Comment by weatherlight

1 day ago

Why C instead of Rust or Zig? Rustler and Zigler exist. I feel like a Vibecoded NIF in C is the absolute last thing I would want to expose the BEAM to.

Given the amount of issues the code had when I ran splint on the C file, I agree. The question was for me whether I can get something working to get over the "speed bump" of lacking such a function for the API client I'm writing.

I'm now re-vibe-coding it into Rust with the same process, but also using Grok 4 to get better results. It now builds and passes the tests on Elixir 1.14 to 1.18 on macOS and Ubuntu, but I'm still trying to get Grok 3 and 4 to fix the Windows-specific parts of the Rust code.

Why does every post that mentions something other than Rust or Zig get a comment saying "Why not Rust or Zig"?

Why not C? It made no difference, we're talking about a few function calls.

  • because the author self admitted they don't know C! One of the reason why people use the Beam VM is because its robust and fault tolerant.

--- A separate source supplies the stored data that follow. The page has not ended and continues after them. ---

(** * image-resizer: a shallow embedding of [folderResizer.py] and
      [imageResizer.py], and the properties of the resize-dispatch workflow.

    The two Python modules build an [ffmpeg] command line per image and fan
    the jobs out over a process pool.  The embedding has three layers:

    - [Py]: the fragment of the Python runtime the program touches: [str]
      operations, [pathlib.PurePosixPath] (CPython 3.4 - 3.13 semantics of
      [name], [stem], [suffix], [as_posix]), [Path.glob] with [fnmatch]
      wildcards, [os.mkdir], [print], [exit], [subprocess.run] and
      [multiprocessing.Pool.starmap], over an explicit world (file system and
      console);
    - [FFmpeg]: the documented meaning of the [scale] filter argument that
      the program hands to the external tool;
    - [folderResizer], [imageResizer]: the two source files, statement by
      statement.

    The path flavour is POSIX: separators are [/] and glob matching is
    case-sensitive, as [pathlib] does on Linux and macOS. *)

From Stdlib Require Import ZArith String Ascii List DecimalString DecimalPos DecimalZ Permutation Lia.
From stdpp Require Import base decidable option list strings gmap sets.

Local Open Scope string_scope.
Local Open Scope Z_scope.

(* ===================================================================== *)
(** * The Python runtime fragment *)
(* ===================================================================== *)

Module Py.

(** ** [str] *)

(** [len(s)] *)
Definition len (s : string) : Z := Z.of_nat (String.length s).

(** [s.rfind(c)]: the highest index of [c] in [s], or [-1]. *)
Fixpoint rfind (c : ascii) (s : string) : Z :=
  match s with
  | EmptyString => -1
  | String a s' =>
      let r := rfind c s' in
      if 0 <=? r then r + 1 else if Ascii.eqb a c then 0 else -1
  end.

(** [s[i:]] and [s[:i]] for [0 <= i]. *)
Fixpoint drop (n : nat) (s : string) : string :=
  match n, s with
  | O, _ => s
  | S _, EmptyString => EmptyString
  | S n', String _ s' => drop n' s'
  end.
(** X7. In a month without a budget file, when it is not day 1 or the
    month before has no budget file, the resolver goes straight to
    the entry loop: it asks for the budget, without offering any
    carry-over, writes the value entered to the file of the month in
    the form of [str], and returns it. *)
Theorem budget_asked_afresh (today prev : date) (w : world) (bad : list string)
    (replies : list event) good x rest :
  fs w !! budget_file_for today = None ->
  last_day_of_previous_month today = Some prev ->
  day today <> 1%nat \/ fs w !! budget_file_for prev = None ->
  stdin w = bad ++ good :: rest ->
  Forall2 (fun l e => entry_reply MsgBudgetPositive l = Some e) bad replies ->
  float_of_string good = Some x -> ltb x zero = false ->
  load_or_create_budget today w
  = (Ok x,
     mkWorld (<[budget_file_for today := str_of_float x]> (fs w)) rest
       (stdout w ++ (replies ≫= fun e => [Prompt (AskBudget today); e])
        ++ [Prompt (AskBudget today)]) (clock w)).
Proof.
  intros Hnone Hprev Hno Hin Hbad Hx Hlt. unfold load_or_create_budget.
  rewrite bind_run, (path_exists_None _ _ Hnone). rewrite Hprev.
  rewrite bind_run, path_exists_run.
  assert (((day today =? 1)%nat
           && bool_decide (is_Some (fs w !! budget_file_for prev))) = false) as ->.
  { destruct Hno as [Hd | Hp].
    - by apply Nat.eqb_neq in Hd as ->.
    - rewrite bool_decide_eq_false_2 by (rewrite Hp; by intros [? ?]).
      apply andb_false_r. }
  by apply (fresh_budget_run today w bad replies good x rest).
Qed.

(** On 15 June, with a budget on file for May, nothing is offered:
    the budget typed is taken. *)
Lemma budget_asked_afresh_witness :
  let w := mkWorld {[ budget_file_for (mkDate 2025 5 31) := "5000" ]}
             ["oops"; "300"] [] (mkDate 2025 6 15) in
  load_or_create_budget (mkDate 2025 6 15) w
  = (Ok (of_Z 300),
     mkWorld (<[ "budget_2025-06.txt" := "300.0" ]> (fs w)) []
       [Prompt (AskBudget (mkDate 2025 6 15)); MsgInvalidNumber;
        Prompt (AskBudget (mkDate 2025 6 15))] (mkDate 2025 6 15)).
Proof.
  intros w.
  apply (budget_asked_afresh (mkDate 2025 6 15) (mkDate 2025 5 31) w
           ["oops"] [MsgInvalidNumber] "300" (of_Z 300) []).
  - settle.
  - reflexivity.
  - left. cbn. lia.
  - reflexivity.
  - repeat constructor.
  - settle.
  - reflexivity.
Defined.

(** X8. When the carry-over is offered and the answer is anything but
    [y] (in either case, with any white space around), the budget of
    the month before is dropped and the resolver goes on to the entry
    loop: the value entered there is written and returned. *)
Theorem budget_carry_over_declined (today prev : date) (w : world) (c ans : string)
    (b : pyfloat) (bad : list string) (replies : list event) good x rest :
  day today = 1%nat ->
  last_day_of_previous_month today = Some prev ->
  fs w !! budget_file_for today = None ->
  fs w !! budget_file_for prev = Some c ->
  float_of_string (strip c) = Some b ->
  stdin w = ans :: bad ++ good :: rest ->
  lower (strip ans) <> "y" ->
  Forall2 (fun l e => entry_reply MsgBudgetPositive l = Some e) bad replies ->
  float_of_string good = Some x -> ltb x zero = false ->
  load_or_create_budget today w
  = (Ok x,
     mkWorld (<[budget_file_for today := str_of_float x]> (fs w)) rest
       (stdout w ++ [Prompt (AskReuseBudget today b)]
        ++ (replies ≫= fun e => [Prompt (AskBudget today); e])
        ++ [Prompt (AskBudget today)]) (clock w)).
Proof.
  intros Hday Hprev Hnone Hc Hb Hin Hans Hbad Hx Hlt. unfold load_or_create_budget.
  rewrite bind_run, (path_exists_None _ _ Hnone). rewrite Hprev.
  rewrite bind_run, (path_exists_Some _ _ _ Hc). rewrite Hday. cbn [Nat.eqb andb].
  rewrite bind_run, (read_text_run _ _ _ Hc).
  rewrite bind_run, Claims.py_float_run, Hb.
  rewrite bind_run, input_run, Hin.
  unfold says_yes. rewrite bool_decide_eq_false_2 by done.
  rewrite (fresh_budget_run today _ bad replies good x rest); try done.
  destruct w as [files inp out clk]. cbn [emit set_stdin fs stdin stdout clock].
  by rewrite <- app_assoc.
Qed.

    a lot of the choice here are made at the expense of VM's health.

    also why wouldn't anyone just use :disksup.get_disk_info/1. (Thats immediate) calling :disksup.get_disk_info/1 won’t mess with the scheduler in the way a custom NIF or a big blocking port might.

    I see the above code/lib and just see reflags all over the place.

    • The post explains why I don't want to use disksup. You have to start an extra application (os_mon) and configure disksup to update the starts more frequently than the default of every 30 minutes.

      Do we really need to do all that instead of the equivalent of a df?

      Agree about the C code, which is why the latest version (on GitHub, the HEAD, not yet released in Hex.pm) is now using Rust and Rustler.